Definition getResourcesDir (env : gmap string string) (st : Statics)
    : string * Statics :=
  match getResourcesDir_resourcesDir st with
  | Some resourcesDir => (resourcesDir, st)
  | None =>
      let '(resourcesDir, st) := _getResourcesDir env st in
      (resourcesDir,
       mkStatics (_getResourcesDir_resourcesDir st) (Some resourcesDir))
  end.

Definition getTargetResourcesDir (env : gmap string string) (target : Target)
    (st : Statics) : string * Statics :=
  let '(path, st) := getResourcesDir env st in
  (path_append path ["targets"; getResourcePath target], st).

End Resources.

(** ** Context-scoped target binding: [TargetSystemInfo.h] *)

Module TargetSystemInfo.

(** An [mlir::MLIRContext *], by address; [nullptr] is the reserved
    identity for a binding that belongs to no context. *)
Definition nullptr : N := 0%N.

(** Modelled from the spec: the text of the failure a lookup returns when
    it finds no binding; the header does not give it. *)
Definition notFoundMessage : string := "no binding for this context".

Section WithPlugin.

Context {TargetSystem PluginConfiguration : Type}.

(** Modelled from the spec: the members of [TargetSystemInfo] behind its
    private [Impl], which the header only forward-declares: the plugin
    factory and the relation from context identities to bound instances,
    with at most one binding per identity. *)
Record t : Type := mk {
  targetFactory : option PluginConfiguration -> Expected TargetSystem;
  managedTargets : gmap N TargetSystem
}.

(** Modelled from the spec: [TargetSystemInfo::createTarget], which the
    header declares without a body. The factory
    builds a new instance, which is then bound under the given context;
    a binding that exists for that context is replaced. A factory
    failure is returned and binds nothing. *)
Definition createTarget (context : N)
    (configuration : option PluginConfiguration) (info : t)
    : Expected TargetSystem * t :=
  match targetFactory info configuration with
  | Value target =>
      (Value target,
       mk (targetFactory info)
          (<[context := target]> (managedTargets info)))
  | Failure err => (Failure err, info)
  end.

(** Modelled from the spec: [TargetSystemInfo::getTarget], which the
    header declares without a body. The lookup tries
    the given context, then the [nullptr] binding, and otherwise
    returns an error. *)
Definition getTarget (context : N) (info : t) : Expected TargetSystem :=
  match managedTargets info !! context with
  | Some target => Value target
  | None =>
      match managedTargets info !! nullptr with
      | Some target => Value target
      | None => Failure (mkStringError inconvertibleErrorCode notFoundMessage)
      end
  end.

End WithPlugin.

Arguments t : clear implicits.

End TargetSystemInfo.

(** ** A concrete extension table *)

(** Modelled from the spec: the extension of a file name, which
    [getExtension] (declared in [QEConfig.h] without a body) classifies:
    the text after the last dot, empty when there is none. *)
Fixpoint extensionText (inStr : string) (seen : option string) : string :=
  match inStr with
  | EmptyString => default "" seen
  | String c rest =>
      if Ascii.eqb c "."
      then extensionText rest (Some "")
      else extensionText rest ((fun e => e +:+ String c "") <$> seen)
  end.

(** Modelled from the spec: [strToFileExtension], declared in
    [QEConfig.h] without a body. The spec gives these entries: [.qasm] is source-language input, [.mlir] is textual IR
    as input and as output, [.bc] is bytecode input (and, by the
    repository's test [test/IO/bytecode.mlir], bytecode output), [.qem] is
    the quantum-executable-module output; anything else is not
    recognised. *)
Definition strToFileExtension (extStr : string) : FileExtension.t :=
  if String.eqb extStr "qasm" then FileExtension.QASM
  else if String.eqb extStr "mlir" then FileExtension.MLIR
  else if String.eqb extStr "bc" then FileExtension.Bytecode
  else if String.eqb extStr "qem" then FileExtension.QEM
  else FileExtension.None.

(** Modelled from the spec: [getExtension], [fileExtensionToInputType] and
    [fileExtensionToAction], declared in [QEConfig.h] without a body, with
    the entries listed above. The table serves to run the resolution
    algorithms on concrete file names. *)
Definition specExtensionTables : ExtensionTables :=
  {| getExtension := fun inStr => strToFileExtension (extensionText inStr None);
     fileExtensionToInputType := fun inExt =>
       match inExt with
       | FileExtension.QASM => InputType.QASM
       | FileExtension.MLIR => InputType.MLIR
       | FileExtension.Bytecode => InputType.Bytecode
       | _ => InputType.Undetected
       end;
     fileExtensionToAction := fun inExt =>
       match inExt with
       | FileExtension.MLIR => EmitAction.MLIR
       | FileExtension.Bytecode => EmitAction.Bytecode
       | FileExtension.QEM => EmitAction.QEM
       | _ => EmitAction.Undetected
       end |}.

(** ** [llvm::getAsSignedInteger]

    The LLVM support library's whole-string parser of a signed integer, as
    [BytecodeVersionParser::parse] calls it (radix 10, result type
    [long long]). *)

(** An [unsigned long long] read as a [long long]. *)
Definition to_signed64 (x : N) : Z :=
  if (x <? 2 ^ 63)%N then Z.of_N x else (Z.of_N x - 2 ^ 64)%Z.

Record ConsumedSigned : Type := mkConsumedSigned {
  failedSigned : bool;
  remainingSigned : string;
  parsedSigned : Z
}.

(** [llvm::consumeSignedInteger(StringRef &Str, unsigned Radix,
    long long &Result)]. *)
Definition consumeSignedInteger (Str : string) (Radix : N) : ConsumedSigned :=
  if negb (startswith Str "-") then
    let r := consumeUnsignedInteger Str Radix in
    if failed r || (to_signed64 (parsed r) <? 0)%Z
    then mkConsumedSigned true (remaining r) 0
    else mkConsumedSigned false (remaining r) (Z.of_N (parsed r))
  else
    let r := consumeUnsignedInteger (substr1 Str) Radix in
    let negated := ((2 ^ 64 - parsed r) mod 2 ^ 64)%N in
    if failed r || (0 <? to_signed64 negated)%Z
    then mkConsumedSigned true Str 0
    else mkConsumedSigned false (remaining r) (to_signed64 negated).

(** [llvm::getAsSignedInteger(Str, Radix, Result)]: [None] when it returns
    [true], which it also does when part of the string is left over. *)
Definition getAsSignedInteger (Str : string) (Radix : N) : option Z :=
  let r := consumeSignedInteger Str Radix in
  if failedSigned r then None
  else if negb (String.eqb (remainingSigned r) "") then None
  else Some (parsedSigned r).

(** ** [BytecodeVersionParser] *)

Module BytecodeVersionParser.

Definition invalidArgument (arg : string) : string :=
  "Invalid argument '" +:+ arg +:+ "', only integer is supported.".

(** [parse(O, argName, arg, v)]: the message handed to [O.error], or the
    value stored in [v]. *)
Definition parse (arg : string) : string + Z :=
  match getAsSignedInteger arg 10 with
  | None => inl (invalidArgument arg)
  | Some w => inr w
  end.

End BytecodeVersionParser.

(** ** Occurrences of options on the command line *)

Module CommandLine.

(** The [clEnumValN] tables of [-X], [--emit] and [--verbosity]. *)
Definition inputTypeValues : list (string * InputType.t) :=
  [("qasm", InputType.QASM); ("mlir", InputType.MLIR);
   ("bytecode", InputType.Bytecode)].

Definition emitActionValues : list (string * EmitAction.t) :=
  [("ast", EmitAction.AST); ("ast-pretty", EmitAction.ASTPretty);
   ("mlir", EmitAction.MLIR); ("bytecode", EmitAction.Bytecode);
   ("wavemem", EmitAction.WaveMem); ("qem", EmitAction.QEM);
   ("qe-qem", EmitAction.QEQEM); ("none", EmitAction.None)].

Definition verbosityValues : list (string * QEVerbosity.t) :=
  [("error", QEVerbosity.Error); ("warn", QEVerbosity.Warn);
   ("info", QEVerbosity.Info); ("debug", QEVerbosity.Debug)].

(** The value an enumeration option's parser finds for an argument: that
    of the first entry with this name. *)
Fixpoint findValue {A : Type} (values : list (string * A)) (arg : string)
    : option A :=
  match values with
  | [] => None
  | (name, v) :: rest =>
      if String.eqb name arg then Some v else findValue rest arg
  end.

(** The boolean options, each backed by the member named in its
    [llvm::cl::location]. *)
Inductive BoolOption : Type :=
  | add_target_passes | show_targets | show_payloads | show_config
  | plaintext_payload | include_source | compile_target_ir
  | bypass_payload_target_compilation
  | allow_unregistered_dialect | dump_pass_pipeline
  | mlir_enable_debugger_hook | no_implicit_module | run_reproducer
  | show_dialects | split_input_file | verify_diagnostics | verify_each
  | verify_roundtrip.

● ● ●

### Work required
The exact lines of the material above starting at the one that contains "Record t : Type" and ending at the one that contains "(** ** A concrete extension table *)" are what to retype; leave out everything else.

### Answer to this task
Record t : Type := mk {
  targetFactory : option PluginConfiguration -> Expected TargetSystem;
  managedTargets : gmap N TargetSystem
}.

(** Modelled from the spec: [TargetSystemInfo::createTarget], which the
    header declares without a body. The factory
    builds a new instance, which is then bound under the given context;
    a binding that exists for that context is replaced. A factory
    failure is returned and binds nothing. *)
Definition createTarget (context : N)
    (configuration : option PluginConfiguration) (info : t)
    : Expected TargetSystem * t :=
  match targetFactory info configuration with
  | Value target =>
      (Value target,
       mk (targetFactory info)
          (<[context := target]> (managedTargets info)))
  | Failure err => (Failure err, info)
  end.

(** Modelled from the spec: [TargetSystemInfo::getTarget], which the
    header declares without a body. The lookup tries
    the given context, then the [nullptr] binding, and otherwise
    returns an error. *)
Definition getTarget (context : N) (info : t) : Expected TargetSystem :=
  match managedTargets info !! context with
  | Some target => Value target
  | None =>
      match managedTargets info !! nullptr with
      | Some target => Value target
      | None => Failure (mkStringError inconvertibleErrorCode notFoundMessage)
      end
  end.

End WithPlugin.

Arguments t : clear implicits.

End TargetSystemInfo.

(** ** A concrete extension table *)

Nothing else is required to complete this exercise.